The development of the Internet and the World Wide Web has fueled interest
in new models for publishing academic and scientific journals.   The prices
for traditional journals have been sharply rising for years, worsening the
gap between those who can afford access to information and those who
cannot.  In the past several years there has been a proliferation of
projects to create open academic and scientific journals.  The Public
Library of Science was founded by Nobel Prize winner Dr. Harold Varmus and
fellow researchers Patrick Brown and Michael Eisen.  The Free Online
Scholarship (FOS) movement, the creation of the widely read (for profit)
BioMed Central to provide "immediate free access to peer-reviewed biomedical
research," the Budapest Open Access Initiative (which has been endorsed by
210 organizations), and other similar projects seek to promote new business
models for publishing that allow academic and scientific information to be
more widely available to the research community.  Other efforts to provide
reduced price or free access to researchers in developing countries include
the Health InterNetwork, which was introduced by the United Nations'
Secretary General Kofi Annan at the UN Millennium Summit in the year 2000, a
number of projects sponsored by the International Network for the
Availability of Scientific Publications, eIFL.Net (Electronic Information
for Libraries), a foundation that "strives to lead, negotiate, support and
advocate for the wide availability of electronic resources by library users
in transition and developing countries," and a new effort by the Creative
Commons to create a license for free access to copyrighted materials in
developing countries.  Recently US Congressman Martin Sabo introduced
legislation to require all US funded research to enter the public domain,
and others are calling for international cooperation to similarly enhance
the scientific commons.

7.      The Global Positioning System.

This is not an example of collaborative development model, but it does
illustrate the benefits of providing a free information good, in terms of
stimulating the development of an entire generation of new applications. If
lighthouses are considered a textbook example of a public good, the modern
equivalent might be the Global Positioning System (GPS), which provides the
entire world highly accurate positioning and timing data via satellites.   

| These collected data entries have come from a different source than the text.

(** * Generalized-pruning DAG of libsbn: construction, indexing and schedules

    A shallow embedding of [src/gp_dag.cpp].  Containers keep their shape:
    [std::vector] is a list, [std::unordered_map] a [gmap],
    [std::unordered_set] a [gset].  Every fatal path of the source
    ([Failwith], a failed [Assert], [.at] on a missing key, an index past the
    end of a vector) is the [None] of the option monad.  Positions in vectors
    and the counters that number map entries are [nat]; the flat buffer
    indices computed by [GetPLVIndexStatic] are [size_t] arithmetic, written
    over [N] with the wrap-around at [2^64] spelled out.

    The module [beagle] at the end embeds the symbol coding of
    [src/beagle.cpp]. *)

From Stdlib Require Import NArith Lia.
From stdpp Require Import gmap list sets option numbers sorting strings.

#[local] Set Warnings "-clear-no-such-hyp".

Open Scope N_scope.
Open Scope nat_scope.

(** ** Bitsets and the subsplit algebra *)

Module Bitset.

(** Modelled from the spec: [Bitset(n)] of bitset.hpp, which is not among
    the sources; a fixed-length bit vector (section 4.1), here [n] cleared
    bits. *)
Definition zero (n : nat) : list bool := replicate n false.

(** Modelled from the spec: [Bitset::set(i)] of bitset.hpp; sets bit [i]. *)
Definition set (i : nat) (b : list bool) : list bool := <[i := true]> b.

(** Modelled from the spec: [operator+] of bitset.hpp; section 4.1,
    concatenation of two bit vectors. *)
Definition concat (a b : list bool) : list bool := a ++ b.

(** Modelled from the spec: [operator~] of bitset.hpp; the complement used
    in "rootsplit + complement(rootsplit)" (section 3). *)
Definition complement (a : list bool) : list bool := negb <$> a.

(** Modelled from the spec: [Bitset::SplitChunk(i)] of bitset.hpp; section
    4.1, "chunk(i) (extract clade i)" of a subsplit, which has two chunks. *)
Definition SplitChunk (i : nat) (b : list bool) : list bool :=
  let half := length b / 2 in
  match i with
  | 0 => take half b
  | _ => drop half b
  end.

(** Modelled from the spec: [Bitset::RotateSubsplit()] of bitset.hpp;
    section 4.1, "rotate (swap the two clade halves)". *)
Definition RotateSubsplit (b : list bool) : list bool :=
  concat (SplitChunk 1 b) (SplitChunk 0 b).

(** Modelled from the spec: [Bitset::Any()] of bitset.hpp; section 4.1,
    "isAny": some bit is set. *)
Definition Any (b : list bool) : bool := existsb id b.

(** Positions of the set bits, ascending, counted from [i]. *)
Fixpoint ones_from (i : nat) (b : list bool) : list nat :=
  match b with
  | [] => []
  | x :: b' => (if x then [i] else []) ++ ones_from (S i) b'
  end.

(** Modelled from the spec: [Bitset::SingletonOption()] of bitset.hpp;
    section 4.1, "singletonTaxon": the position of the only set bit, when
    there is exactly one. *)
Definition SingletonOption (b : list bool) : option nat :=
  match ones_from 0 b with
  | [i] => Some i
  | _ => None
  end.

End Bitset.

Abbreviation Bitset := (list bool).
Infix "+b" := Bitset.concat (at level 50, left associativity).
Notation "~b x" := (Bitset.complement x) (at level 35, right associativity).

(** ** Partial-likelihood-vector kinds and flat indices *)

(** The six buffer kinds of [PLVType].  [PLV_INVALID] stands for any value
    of the enumeration type that is none of the six enumerators; it is what
    reaches the [default:] branch of [GetPLVIndexStatic]. *)
Inductive PLVType : Type :=
| P | P_HAT | P_HAT_TILDE | R_HAT | R | R_TILDE
| PLV_INVALID (raw : N).

(** [size_t] is 64 bits wide. *)
Definition size_t_modulus : N := (2 ^ 64)%N.
Definition wrap (x : N) : N := (x mod size_t_modulus)%N.

Definition GetPLVIndexStatic (plv_type : PLVType) (node_count src_idx : N)
  : option N :=
  match plv_type with
  | P => Some src_idx
  | P_HAT => Some (wrap (node_count + src_idx))
  | P_HAT_TILDE => Some (wrap (wrap (2 * node_count) + src_idx))
  | R_HAT => Some (wrap (wrap (3 * node_count) + src_idx))
  | R => Some (wrap (wrap (4 * node_count) + src_idx))
  | R_TILDE => Some (wrap (wrap (5 * node_count) + src_idx))
  | PLV_INVALID _ => None
  end.

(** The multiplier the specification calls [kind_offset]. *)
Definition kind_offset (plv_type : PLVType) : option N :=
  match plv_type with
  | P => Some 0%N
  | P_HAT => Some 1%N
  | P_HAT_TILDE => Some 2%N
  | R_HAT => Some 3%N
  | R => Some 4%N
  | R_TILDE => Some 5%N
  | PLV_INVALID _ => None
  end.

Definition GetPLVIndex_of (node_count : nat) (plv_type : PLVType)
    (src_idx : nat) : option N :=
  GetPLVIndexStatic plv_type (N.of_nat node_count) (N.of_nat src_idx).

(** ** Operations handed to the engine *)

(** Modelled from the spec: the operation records of gp_operation.hpp, which
    is not among the sources; section 4.5 lists the instruction kinds and
    their operands.  [SetToStationaryDistribution] is built with and without
    a rootsplit index in gp_dag.cpp, hence the optional second field. *)
Inductive GPOperation : Type :=
| Zero (dest_idx : N)
| SetToStationaryDistribution (dest_idx : N) (root_gpcsp_idx : option nat)
| IncrementMarginalLikelihood (stationary_idx : N) (rootsplit_idx : nat)
    (p_idx : N)
| Multiply (dest_idx src1_idx src2_idx : N)
| Likelihood (dest_idx : nat) (parent_idx child_idx : N)
| EvolvePLVWeightedBySBNParameter (dest_idx : N) (gpcsp_idx : nat)
    (src_idx : N)
| OptimizeBranchLength (leafward_idx rootward_idx : N) (gpcsp_idx : nat)
| UpdateSBNProbabilities (start_idx stop_idx : nat).

#[global] Instance GPOperation_eq_dec : EqDecision GPOperation :=
  ltac:(solve_decision).

Abbreviation GPOperationVector := (list GPOperation).

(** ** DAG nodes *)

(** Modelled from the spec: the node class of gp_dag_node.hpp, which is not
    among the sources; section 3: identity is the integer id, and a node
    holds its subsplit and four adjacency lists (leafward/rootward, each
    sorted and rotated).  gp_dag.cpp reads the lists by position, so they
    are vectors in insertion order. *)
Record GPDAGNode : Type := MkGPDAGNode {
  id_ : nat;
  subsplit_ : Bitset;
  leafward_sorted : list nat;
  leafward_rotated : list nat;
  rootward_sorted : list nat;
  rootward_rotated : list nat
}.

Module Node.

Definition New (id : nat) (subsplit : Bitset) : GPDAGNode :=
  MkGPDAGNode id subsplit [] [] [] [].

Definition Id (n : GPDAGNode) : nat := id_ n.
Definition GetBitset (n : GPDAGNode) : Bitset := subsplit_ n.

(** [GetBitset(rotated)]: the subsplit, rotated on request. *)
Definition GetBitsetRot (n : GPDAGNode) (rotated : bool) : Bitset :=
  if rotated then Bitset.RotateSubsplit (subsplit_ n) else subsplit_ n.

Definition GetLeafwardSorted (n : GPDAGNode) := leafward_sorted n.
Definition GetLeafwardRotated (n : GPDAGNode) := leafward_rotated n.
Definition GetRootwardSorted (n : GPDAGNode) := rootward_sorted n.
Definition GetRootwardRotated (n : GPDAGNode) := rootward_rotated n.

Definition AddLeafwardSorted (x : nat) (n : GPDAGNode) : GPDAGNode :=
  MkGPDAGNode (id_ n) (subsplit_ n) (leafward_sorted n ++ [x])
    (leafward_rotated n) (rootward_sorted n) (rootward_rotated n).
Definition AddLeafwardRotated (x : nat) (n : GPDAGNode) : GPDAGNode :=
  MkGPDAGNode (id_ n) (subsplit_ n) (leafward_sorted n)
    (leafward_rotated n ++ [x]) (rootward_sorted n) (rootward_rotated n).
Definition AddRootwardSorted (x : nat) (n : GPDAGNode) : GPDAGNode :=
  MkGPDAGNode (id_ n) (subsplit_ n) (leafward_sorted n)
    (leafward_rotated n) (rootward_sorted n ++ [x]) (rootward_rotated n).
Definition AddRootwardRotated (x : nat) (n : GPDAGNode) : GPDAGNode :=
  MkGPDAGNode (id_ n) (subsplit_ n) (leafward_sorted n)
    (leafward_rotated n) (rootward_sorted n) (rootward_rotated n ++ [x]).

(** Leafward (resp. rootward) neighbours on the chosen side. *)
Definition Leafward (rotated : bool) (n : GPDAGNode) : list nat :=
  if rotated then leafward_rotated n else leafward_sorted n.
Definition Rootward (rotated : bool) (n : GPDAGNode) : list nat :=
  if rotated then rootward_rotated n else rootward_sorted n.

End Node.

(** ** The DAG and its index maps *)

Record GPDAG : Type := MkGPDAG {
  taxon_count_ : nat;
  rootsplit_and_pcsp_count_ : nat;
  rootsplits_ : list Bitset;
  parent_to_range_ : gmap Bitset (nat * nat);
  index_to_child_ : gmap nat Bitset;
  subsplit_to_index_ : gmap Bitset nat;
  dag_nodes_ : list GPDAGNode;
  gpcsp_indexer_ : gmap Bitset nat;
  subsplit_to_range_ : gmap Bitset (nat * nat)
}.

(** The default-constructed members a constructor starts from. *)
Definition empty_dag : GPDAG := MkGPDAG 0 0 [] ∅ ∅ ∅ [] ∅ ∅.

Definition with_nodes (nodes : list GPDAGNode) (d : GPDAG) : GPDAG :=
  MkGPDAG (taxon_count_ d) (rootsplit_and_pcsp_count_ d) (rootsplits_ d)
    (parent_to_range_ d) (index_to_child_ d) (subsplit_to_index_ d) nodes
    (gpcsp_indexer_ d) (subsplit_to_range_ d).

Definition with_subsplit_to_index (m : gmap Bitset nat) (d : GPDAG) : GPDAG :=
  MkGPDAG (taxon_count_ d) (rootsplit_and_pcsp_count_ d) (rootsplits_ d)
    (parent_to_range_ d) (index_to_child_ d) m (dag_nodes_ d)
    (gpcsp_indexer_ d) (subsplit_to_range_ d).

Definition with_indexer (m : gmap Bitset nat) (r : gmap Bitset (nat * nat))
    (d : GPDAG) : GPDAG :=
  MkGPDAG (taxon_count_ d) (rootsplit_and_pcsp_count_ d) (rootsplits_ d)
    (parent_to_range_ d) (index_to_child_ d) (subsplit_to_index_ d)
    (dag_nodes_ d) m r.

Definition NodeCount (d : GPDAG) : nat := length (dag_nodes_ d).
Definition RootsplitAndPCSPCount (d : GPDAG) : nat :=
  rootsplit_and_pcsp_count_ d.

Definition GetPLVIndex (d : GPDAG) (plv_type : PLVType) (src_idx : nat)
  : option N :=
  GetPLVIndex_of (length (dag_nodes_ d)) plv_type src_idx.

(** ** Helpers of the option monad *)

(** A loop whose body may abort: the state is threaded left to right. *)
Fixpoint foldM {A S : Type} (f : S → A → option S) (l : list A) (s : S)
  : option S :=
  match l with
  | [] => Some s
  | x :: l' => s' ← f s x; foldM f l' s'
  end.

(** Modelled from the spec: [SafeInsert] of sugar.hpp, which is not among
    the sources; its callers rely on the index maps being injective and
    built once (section 3), so an insertion under a key already present is
    fatal. *)
Definition SafeInsert `{Countable K} {V : Type} (m : gmap K V) (k : K) (v : V)
  : option (gmap K V) :=
  match m !! k with
  | Some _ => None
  | None => Some (<[k := v]> m)
  end.

(** Modelled from the spec: the [SafeInsert] overload of sugar.hpp for sets,
    fatal when the element is already present. *)
Definition SafeInsertSet `{Countable K} (s : gset K) (k : K)
  : option (gset K) :=
  if decide (k ∈ s) then None else Some ({[k]} ∪ s).

(** [a - b] on [size_t]: the difference modulo [2^64]. *)
Definition size_t_sub (a b : nat) : N :=
  wrap (N.of_nat a + (size_t_modulus - wrap (N.of_nat b))).

(** ** Input *)

(** Modelled from the spec: what the constructor reads of a
    [RootedTreeCollection] (generic_tree_collection.hpp and sbn_maps.cpp are
    not among the sources): the taxon count and the two counters harvested
    from the topologies, section 4.2 step 1, "(a) the set of distinct
    rootsplits and (b) per-parent multisets of distinct children".  Each
    counter is given as the sequence of its entries in iteration order. *)
Record RootedTreeCollection : Type := MkRootedTreeCollection {
  TaxonCount : nat;
  RootsplitCounterOf : list (Bitset * nat);
  PCSSCounterOf : list (Bitset * list (Bitset * nat))
}.

(** ** Construction *)

Section Construction.

(** [Bitset::ChildSubsplit(parent, child)] of bitset.hpp turns a harvested
    (parent, child clade) pair into the child's subsplit.  The sources do
    not contain it and the specification does not describe it; the
    construction is parametric in it. *)
Variable ChildSubsplit : Bitset → Bitset → Bitset.

Definition ProcessTrees_children (parent : Bitset)
    (st : gmap nat Bitset * nat) (child_iter : Bitset * nat)
  : option (gmap nat Bitset * nat) :=
  let '(itc, index) := st in
  itc' ← SafeInsert itc index (ChildSubsplit parent child_iter.1);
  Some (itc', S index).

Definition ProcessTrees_parent
    (st : gmap Bitset (nat * nat) * (gmap nat Bitset * nat))
    (entry : Bitset * list (Bitset * nat))
  : option (gmap Bitset (nat * nat) * (gmap nat Bitset * nat)) :=
  let '(ptr, (itc, index)) := st in
  let '(parent, child_counter) := entry in
  ptr' ← SafeInsert ptr parent (index, index + length child_counter);
  st' ← foldM (ProcessTrees_children parent) child_counter (itc, index);
  Some (ptr', st').

Definition ProcessTrees (tree_collection : RootedTreeCollection) (d : GPDAG)
  : option GPDAG :=
  let '(rootsplits, index) :=
    fold_left (λ '(rs, index) iter, (rs ++ [iter.1], S index))
      (RootsplitCounterOf tree_collection) (rootsplits_ d, 0) in
  '(ptr, (itc, index)) ←
    foldM ProcessTrees_parent (PCSSCounterOf tree_collection)
      (parent_to_range_ d, (index_to_child_ d, index));
  Some (MkGPDAG (TaxonCount tree_collection) index rootsplits ptr itc
          (subsplit_to_index_ d) (dag_nodes_ d) (gpcsp_indexer_ d)
          (subsplit_to_range_ d)).

Definition CreateAndInsertNode (subsplit : Bitset) (d : GPDAG)
  : option GPDAG :=
  let id := length (dag_nodes_ d) in
  m ← SafeInsert (subsplit_to_index_ d) subsplit id;
  Some (with_nodes (dag_nodes_ d ++ [Node.New id subsplit])
          (with_subsplit_to_index m d)).

Definition GetChildrenSubsplits (d : GPDAG) (subsplit : Bitset)
    (include_fake_subsplits : bool) : option (list Bitset) :=
  match parent_to_range_ d !! subsplit with
  | Some (start, stop) =>
      mapM (λ idx, index_to_child_ d !! idx) (seq start (stop - start))
  | None =>
      if include_fake_subsplits
         && Bitset.Any (Bitset.SplitChunk 0 subsplit)
         && bool_decide (is_Some (Bitset.SingletonOption
                                    (Bitset.SplitChunk 1 subsplit)))
      then
        let zero := Bitset.zero (length subsplit / 2) in
        Some [zero +b Bitset.SplitChunk 1 subsplit]
      else Some []
  end.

GPS signals are used for air, road, rail, and marine navigation, precision
agriculture and mining, oil exploration, environmental research and
management, telecommunications, electronic data transfer, construction,
recreation and emergency response. There are an estimated 4 million GPS
users worldwide.  The services are offered without charge. Following the
Korean Airline disaster, President Reagan offered GPS free to promote
increased safety for civil aviation, and more recently President Clinton
eliminated the intentional degrading of the system for civilian use. NASA
reports that "many years ago we evaluated charging for the civil signal. The
more we looked at it, the more convinced we became that by providing the
signal free of direct user fees we would encourage technological development
and industrial growth. The benefits from that, the new jobs created, and the
increased safety and efficiency for services more than outweighed the money
we would get from charging – especially when you consider the additional
bureaucracy that would be needed to manage cost recovery. We think that
judgement has proven valid, as the world-wide market for GPS applications
and services now exceeds $8 billion annually."